私は、僻地や準僻地に限らず、オンライン診療によって、自宅にいても診療してもらえる可能性が広がることで、特に、外出が難しく待合室で長時間待機することがつらいお子さん連れの方にも対面診療の回数の軽減による移動の負担減も図れるのではないかと考えます。
このたびの実証事業の成果とこれらの取組を踏まえたオンラインを活用した遠隔医療のさらなる充実について、県としてどのようにお考えでしょうか、ご見解をお伺いいたします。
◎健康福祉部長
オンラインを活用した遠隔医療のさらなる充実についての2点のお尋ねにお答えします。
医療資源が限られた地域においても、必要な医療が提供できる体制の確保・充実を図ることが重要であることから、県では、保健医療計画に基づき、離島などの僻地においても十分な医療が提供できるよう、オンラインを活用した遠隔医療の普及促進に努めているところです。
まず、高画質モバイル中継装置を活用した実証事業における成果や課題等についてです。
県では、離島などの僻地において、持ち運び可能な中継装置を使用し、離島等に滞在する看護師から僻地医療拠点病院の医師に、高解像度の映像を送り、皮膚の状況や傷口の回復状況を診察するなど、遠隔医療の実証に取り組んだところです。
その成果として、5G環境と同様に高画質で遅延なく動画を送ることが確認されたことから、僻地においても、技術面では対面医療と遜色ない診療が可能であることが実証できたと考えています。
実証に協力いただいた患者からは、オンラインでも医師と会話でき安心して診療を受けることができたとの声も頂いており、また、拠点病院の医師からも、手術を受けた患者が退院して離島に戻った後も、継続して経過観察ができるなど、一定の評価を得たところです。
こうした成果を踏まえ、遠隔医療の社会実装に移行したところであり、市町や医療機関に対し、有効性を周知するとともに、導入経費が高額であるなどの課題もあることから、県としては、通信機器等の導入支援を行うなど、僻地における遠隔医療の普及促進を図っているところです。

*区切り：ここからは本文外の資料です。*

Lemma add_task_stages user_id title priority due_date tags w :
  match add_task_validation rt user_id title priority due_date with
  | Some e => add_task rt user_id title priority due_date tags w = (Raise e, w)
  | None =>
      exists evs,
        trace (snd (add_task rt user_id title priority due_date tags w))
        = (trace w ++ EvInsertTask (uuid4_at rt (draws w)) :: evs)%list
  end.
Proof.
  unfold add_task_validation, owner_stage, title_stage, priority_stage, due_date_stage.
  unfold_tools. unfold truthy_opt, Py.blank. cbn.
  destruct (uuid_of_str rt user_id) as [uid|]; [|reflexivity].
  destruct title as [s|]; cbn; [|reflexivity].
  destruct (negb (Py.truthy s) || negb (Py.truthy (Py.strip s))); [reflexivity|].
  destruct (500 <? String.length (Py.strip s))%nat; [reflexivity|].
  destruct priority as [p|]; cbn;
    [ destruct (Py.truthy p); cbn;
      [ destruct (Py.mem p valid_priorities); cbn; [|reflexivity] | ] | ].
  all: destruct due_date as [d|]; cbn;
    [ destruct (Py.truthy d); cbn;
      [ destruct (fromisoformat rt (Py.replace_Z d)); cbn; [|reflexivity] | ] | ].
  all: run; grows.
Qed.

Lemma list_tasks_stages user_id filter_completed w :
  match list_tasks_validation rt user_id with
  | Some e => list_tasks rt user_id filter_completed w = (Raise e, w)
  | None =>
      exists uid evs,
        uuid_of_str rt user_id = Some uid
        /\ trace (snd (list_tasks rt user_id filter_completed w))
           = (trace w ++ EvSelectTasks uid filter_completed :: evs)%list
  end.
Proof.
  unfold list_tasks_validation, owner_stage. unfold_tools. cbn.
  destruct (uuid_of_str rt user_id) as [uid|]; [|reflexivity].
  exists uid. run; grows_at.
Qed.

Lemma complete_task_stages user_id task_id w :
  match addressed_validation rt user_id task_id with
  | Some e => complete_task rt user_id task_id w = (Raise e, w)
  | None =>
      exists tid evs,
        uuid_of_str rt task_id = Some tid
        /\ trace (snd (complete_task rt user_id task_id w))
           = (trace w ++ EvSelectTask tid :: evs)%list
  end.
Proof.
  unfold addressed_validation, owner_stage, task_id_stage. unfold_tools. cbn.
  destruct (uuid_of_str rt user_id) as [uid|]; [|reflexivity].
  destruct (uuid_of_str rt task_id) as [tid|]; [|reflexivity].
  exists tid. run; grows_at.
Qed.

Lemma delete_task_stages user_id task_id w :
  match addressed_validation rt user_id task_id with
  | Some e => delete_task rt user_id task_id w = (Raise e, w)
  | None =>
      exists tid evs,
        uuid_of_str rt task_id = Some tid
        /\ trace (snd (delete_task rt user_id task_id w))
           = (trace w ++ EvSelectTask tid :: evs)%list
  end.
Proof.
  unfold addressed_validation, owner_stage, task_id_stage. unfold_tools. cbn.
  destruct (uuid_of_str rt user_id) as [uid|]; [|reflexivity].
  destruct (uuid_of_str rt task_id) as [tid|]; [|reflexivity].
  exists tid. run; grows_at.
Qed.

次に、オンラインを活用した遠隔医療のさらなる充実についてです。
厚生労働省が本年6月に策定した、オンライン診療その他の遠隔医療の推進に向けた基本方針では、オンライン診療は、患者の継続治療や医師の負担軽減の観点から有用である一方で、対面診療が基本であることから、両者を適切に組み合わせて行うよう示されています。
県としては、まずは医療資源が特に限られた離島などの僻地において、オンラインを活用した遠隔医療の普及促進を図るとともに、国の動向を把握しながら、引き続き関係市町や医療機関と連携・協力して、地域医療提供体制の充実に努めてまいります。